**WHAT THIS TASK INVOLVES**
Work out the count of lines in the material where the string "using" shows up, and reply with it alone.
[MATERIAL FOR THIS TASK Boundary: Start]
Lemma split_pieces s : Forall one_piece (split_on is_newline s).
Proof.
  induction s as [|c s IH]; cbn; [by repeat constructor|]. destruct (bool_decide (c = x0a)) eqn:Hc; [constructor; [constructor|done]|].
  destruct (split_on _ s) as [|w ws]; [by repeat constructor|]. apply Forall_cons in IH as [Hw Hws]. by repeat constructor.
Qed.

Lemma merge_lines_pieces s : Forall one_piece (merge_lines s).
Proof. unfold merge_lines. destruct (_ && _); [constructor|apply split_pieces]. Qed.

Lemma split_join out : Forall one_piece out → out ≠ [] → split_on is_newline (join_with [x0a] out) = out.
Proof.
  induction 1 as [|l out Hl Ho IH]; [done|]. intros _. destruct out as [|l' out]; [by apply split_on_none|].
  change (join_with [x0a] (l :: l' :: out)) with (l ++ x0a :: join_with [x0a] (l' :: out)). rewrite split_on_app, split_on_none by done. by rewrite IH.
Qed.

Lemma join_with_last out l : join_with [x0a] (out ++ [l]) = match out with [] => l | _ => join_with [x0a] out ++ [x0a] ++ l end.
Proof.
  induction out as [|x out IH]; [done|]. destruct out as [|y out]; [done|]. cbn [app join_with] in *. rewrite IH. by rewrite <- app_assoc.
Qed.

(** A last line that is blank, in a file that ends in no newline, reads as the newline before it. *)
Definition blank_end (out : list bytes) (ours theirs : bytes) : bool :=
  negb (ends_with [x0a] ours || ends_with [x0a] theirs) && bool_decide (last out = Some []).

Lemma merge_join_reads out ours theirs :
  Forall one_piece out →
  merge_lines (merge_join out ours theirs) = if blank_end out ours theirs then removelast out else out.
Proof.
  intros Ho. unfold merge_join, blank_end. case_bool_decide as En; [subst out; by rewrite bool_decide_eq_false_2, andb_false_r by done|].
  unfold merge_lines. destruct (_ || _); cbn [negb andb].
  - rewrite (proj2 (strip_suffix_spec [x0a] _ _) eq_refl). cbn [default from_option id]. unfold id.
    rewrite (bool_decide_eq_false_2 (_ ++ [x0a] = [])) by (by destruct (join_with _ _)). rewrite andb_false_r. by apply split_join.
  - rewrite app_nil_r. destruct out as [|l out _] using rev_ind; [done|]. rewrite last_snoc, removelast_last.
    apply Forall_app in Ho as [Ho Hl]. apply Forall_cons in Hl as [Hl _]. destruct l as [|c l _] using rev_ind.
    + rewrite (bool_decide_eq_true_2 (Some [] = Some [])) by done. rewrite join_with_last. destruct out as [|x out]; [done|].
      rewrite app_nil_r, (proj2 (strip_suffix_spec [x0a] _ _) eq_refl). cbn [default from_option id]. unfold id.
      rewrite (bool_decide_eq_false_2 (_ ++ [x0a] = [])) by (by destruct (join_with _ _)). rewrite andb_false_r. by apply split_join.
    + rewrite (bool_decide_eq_false_2 (Some _ = Some _)) by (intros [= E]; by destruct l).
      assert (∃ r, join_with [x0a] (out ++ [l ++ [c]]) = r ++ [c]) as [r Hr].
      { rewrite join_with_last. destruct out as [|x out]; [by exists l|]. exists (join_with [x0a] (x :: out) ++ [x0a] ++ l). by rewrite <- !app_assoc. }
      assert (strip_suffix [x0a] (r ++ [c]) = None) as Hs.
      { destruct (strip_suffix _ _) as [r'|] eqn:E; [|done]. apply strip_suffix_spec in E. apply app_inj_tail in E as [_ ->].
        apply Forall_app in Hl as [_ Hl]. apply Forall_cons in Hl as [Hl _]. done. }
      rewrite Hr, Hs. cbn [default from_option id]. rewrite (bool_decide_eq_false_2 (r ++ [c] = [])) by (by destruct r). cbn [andb].
      rewrite <- Hr. apply split_join; [apply Forall_app; split; [done|by constructor]|by destruct out].
Qed.

Lemma merge3_lines_pieces b o t : Forall one_piece o → Forall one_piece t → Forall one_piece (merge3_lines b o t).
Proof.
  intros Ho Ht. apply Forall_forall. intros l Hl. destruct (merge3_lines_spec b o t) as [_ Hc]. specialize (Hc l).
  assert (0 < copies l (merge3_lines b o t)) as Hpos by (by apply copies_pos).
  assert (l ∈ o ∨ l ∈ t) as [Hin|Hin]; [|by rewrite Forall_forall in Ho; apply Ho|by rewrite Forall_forall in Ht; apply Ht].
  rewrite <- !copies_pos. unfold want in Hc. rewrite !counts_spec in Hc. lia.
Qed.

Lemma copies_blank_end out ours theirs line :
  copies line (if blank_end out ours theirs then removelast out else out)
  = copies line out - (if blank_end out ours theirs && bool_decide (line = []) then 1 else 0).
Proof.
  destruct (blank_end out ours theirs) eqn:E; cbn [andb]; [|lia]. unfold blank_end in E. apply andb_true_iff in E as [_ E%bool_decide_eq_true].
  destruct out as [|l out _] using rev_ind; [done|]. rewrite last_snoc in E. injection E as ->. rewrite removelast_last, copies_app, copies_cons.
  unfold copies at 3. cbn. rewrite (bool_decide_ext (line = []) ([] = line)) by done. case_bool_decide; lia.
Qed.

Definition nonblank (ls : list bytes) : list bytes := List.filter (λ l, negb (bool_decide (l = []))) ls.

Lemma nonblank_sublist l1 l2 : sublist l1 l2 → sublist (nonblank l1) (nonblank l2).
Proof. unfold nonblank. induction 1 as [|x l1 l2 _ IH|x l1 l2 _ IH]; cbn; [done| |]; case_bool_decide; cbn; first [done|by constructor]. Qed.

Lemma nonblank_le ls : sublist (nonblank ls) ls.
Proof. unfold nonblank. induction ls as [|l ls IH]; cbn; [done|]. case_bool_decide; cbn; first [done|by constructor]. Qed.

Lemma copies_nonblank line ls : line ≠ [] → copies line (nonblank ls) = copies line ls.
Proof.
  intros Hl. unfold nonblank. induction ls as [|l ls IH]; [done|]. cbn [List.filter]. rewrite copies_cons, <- IH.
  case_bool_decide; cbn [negb]; [|by rewrite copies_cons]. subst l. by rewrite bool_decide_eq_false_2.
Qed.

Lemma nonblank_blank_end out ours theirs : nonblank (if blank_end out ours theirs then removelast out else out) = nonblank out.
Proof.
  destruct (blank_end out ours theirs) eqn:E; [|done]. unfold blank_end in E. apply andb_true_iff in E as [_ E%bool_decide_eq_true].
  destruct out as [|l out _] using rev_ind; [done|]. rewrite last_snoc in E. injection E as ->.
  unfold nonblank. by rewrite removelast_last, List.filter_app, app_nil_r.
Qed.

(** The copies of a line the module promises, of [b], [o] and [t] copies in the base, ours and theirs. *)
Definition promised (b o t : nat) : nat := (b - Nat.max (b - o) (b - t)) + Nat.max (o - b) (t - b).

(** C39. A merged text never loses a line: of every line, with [b], [o] and [t] copies in the base, ours
    and theirs, it has [b - max(b - o, b - t) + max(o - b, t - b)] copies. The one exception is a blank
    line: when neither side ends in a newline and the last line merged is blank, that one line is not in
    the text, whose last newline it becomes. What the text keeps of ours it keeps in ours' order: a
    subsequence of both with as many copies of each line as both have, blank lines aside in the excepted
    case. *)
Theorem merge3_copies (base ours theirs : bytes) :
  let b := merge_lines base in let o := merge_lines ours in let t := merge_lines theirs in
  let r := merge_lines (merge3 base ours theirs) in
  let lost := blank_end (merge3_lines b o t) ours theirs in
  (∀ line, copies line r = promised (copies line b) (copies line o) (copies line t) - (if lost && bool_decide (line = []) then 1 else 0))
  ∧ ∃ kept, sublist kept o ∧ sublist kept r
      ∧ ∀ line, line ≠ [] ∨ lost = false → copies line kept = Nat.min (copies line r) (copies line o).
Proof.
  intros b o t r lost. destruct (merge3_lines_spec b o t) as [(kept & H1 & H2 & H3) Hc].
  assert (r = if lost then removelast (merge3_lines b o t) else merge3_lines b o t) as Hr.
  { apply merge_join_reads, merge3_lines_pieces; apply merge_lines_pieces. }
  assert (∀ line, copies line r = promised (copies line b) (copies line o) (copies line t) - (if lost && bool_decide (line = []) then 1 else 0)) as Hcr.
  { intros line. rewrite Hr. unfold lost. rewrite copies_blank_end, Hc. unfold want. rewrite !counts_spec. unfold promised. lia. }
  split; [exact Hcr|]. destruct lost eqn:El.
  - exists (nonblank kept). split_and!; [etrans; [apply nonblank_le|done]| |].
    + etrans; [by apply nonblank_sublist|]. pose proof (nonblank_blank_end (merge3_lines b o t) ours theirs) as Hn. fold lost in Hn.
      rewrite El, <- Hr in Hn. rewrite <- Hn. apply nonblank_le.
    + intros line [Hl|?]; [|done]. rewrite copies_nonblank, H3, Hcr by done. rewrite bool_decide_eq_false_2 by done.
      unfold want, promised. rewrite !counts_spec. cbn [andb]. lia.
  - exists kept. rewrite Hr. split_and!; [done..|]. intros line _. by rewrite H3, Hc.
Qed.

(** The merge of a file whose last line is blank, with no newline after it. *)
Example merge3_blank_end :
  let base := str "a" ++ [x0a; x0a] ++ str "b" in let theirs := [x0a] ++ str "a" in
  merge3 base base theirs = str "a" ++ [x0a] ∧ merge_lines (merge3 base base theirs) = [str "a"].
Proof. by vm_compute. Qed.

Lemma copies_Permutation l1 l2 : (∀ line, copies line l1 = copies line l2) → l1 ≡ₚ l2.
Proof.
  revert l2. induction l1 as [|x l1 IH]; intros l2 H.
  { destruct l2 as [|y l2]; [done|]. specialize (H y). rewrite copies_cons, bool_decide_eq_true_2 in H by done.
    unfold copies in H at 1. simpl in H. lia. }
  assert (x ∈ l2) as Hx.
  { destruct (decide (x ∈ l2)) as [|Hn]; [done|]. specialize (H x).
    rewrite copies_cons, bool_decide_eq_true_2 in H by done. exfalso.
    assert (copies x l2 = 0); [|lia]. clear -Hn. induction l2 as [|y l2 IH]; [done|].
    rewrite copies_cons, bool_decide_eq_false_2 by set_solver. apply IH. set_solver. }
  apply list_elem_of_split in Hx as (k1 & k2 & ->). rewrite <- Permutation_middle. f_equiv.
  apply IH. intros line. specialize (H line). rewrite !copies_app, !copies_cons in *. lia.
Qed.

(** The lines of a merge do not depend on whose side is ours: swapping the sides permutes them. *)
Theorem merge3_symmetric (b o t : list bytes) : merge3_lines b o t ≡ₚ merge3_lines b t o.
Proof.
  apply copies_Permutation. intros line.
  destruct (merge3_lines_spec b o t) as [_ ->], (merge3_lines_spec b t o) as [_ ->].
  unfold want. rewrite !counts_spec. lia.
Qed.

Lemma take_ours_all w o : (∀ line, copies line o ≤ w line) → fst (take_ours w o) = o.
Proof.
  intros Hw. unfold take_ours. induction o as [|l o IH] using rev_ind; [done|].
  rewrite foldl_app. pose proof (take_ours_spec w o) as Hs. unfold take_ours in Hs.
  destruct (foldl _ _ o) as [out taken] eqn:E. simpl in *.
  assert (out = o) as ->.
  { apply IH. intros line. specialize (Hw line). rewrite copies_app in Hw. lia. }
  destruct Hs as [_ Hs]. destruct (Hs l) as [H1 H2]. specialize (Hw l).
  rewrite copies_app, copies_cons, bool_decide_eq_true_2 in Hw by done.
  by rewrite (proj2 (Nat.ltb_lt _ _)) by lia.
Qed.

Lemma sublist_same_length {A} (l1 l2 : list A) : sublist l1 l2 → length l1 = length l2 → l1 = l2.
Proof.
  induction 1 as [|x l1 l2 _ IH|x l1 l2 H IH]; simpl; intros Hl; [done|f_equal; apply IH; lia|].
  apply sublist_length in H. lia.
Qed.

Lemma merge3_lines_base b o : merge3_lines b o b = o.
Proof.
  pose proof (merge3_lines_spec b o b) as [_ Hc]. unfold merge3_lines in *.
  set (w := want _ _ _) in *. assert (∀ line, w line = copies line o) as Hw.
  { intros line. unfold w, want. rewrite !counts_spec. lia. }
  pose proof (take_ours_all w o) as Ho. destruct (take_ours w o) as [out taken]. simpl in Ho.
  rewrite Ho in * by (intros line; by rewrite Hw). unfold insert_theirs in *.
  set (ls := zip _ _) in *. destruct (place_theirs_spec o ls) as [Hsub Hcop].
  symmetry. apply sublist_same_length; [done|]. apply Permutation_length, copies_Permutation.
  intros line. by rewrite Hc, Hw.
Qed.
[MATERIAL FOR THIS TASK Boundary: End]
**ANSWER FOR THIS EXERCISE**
5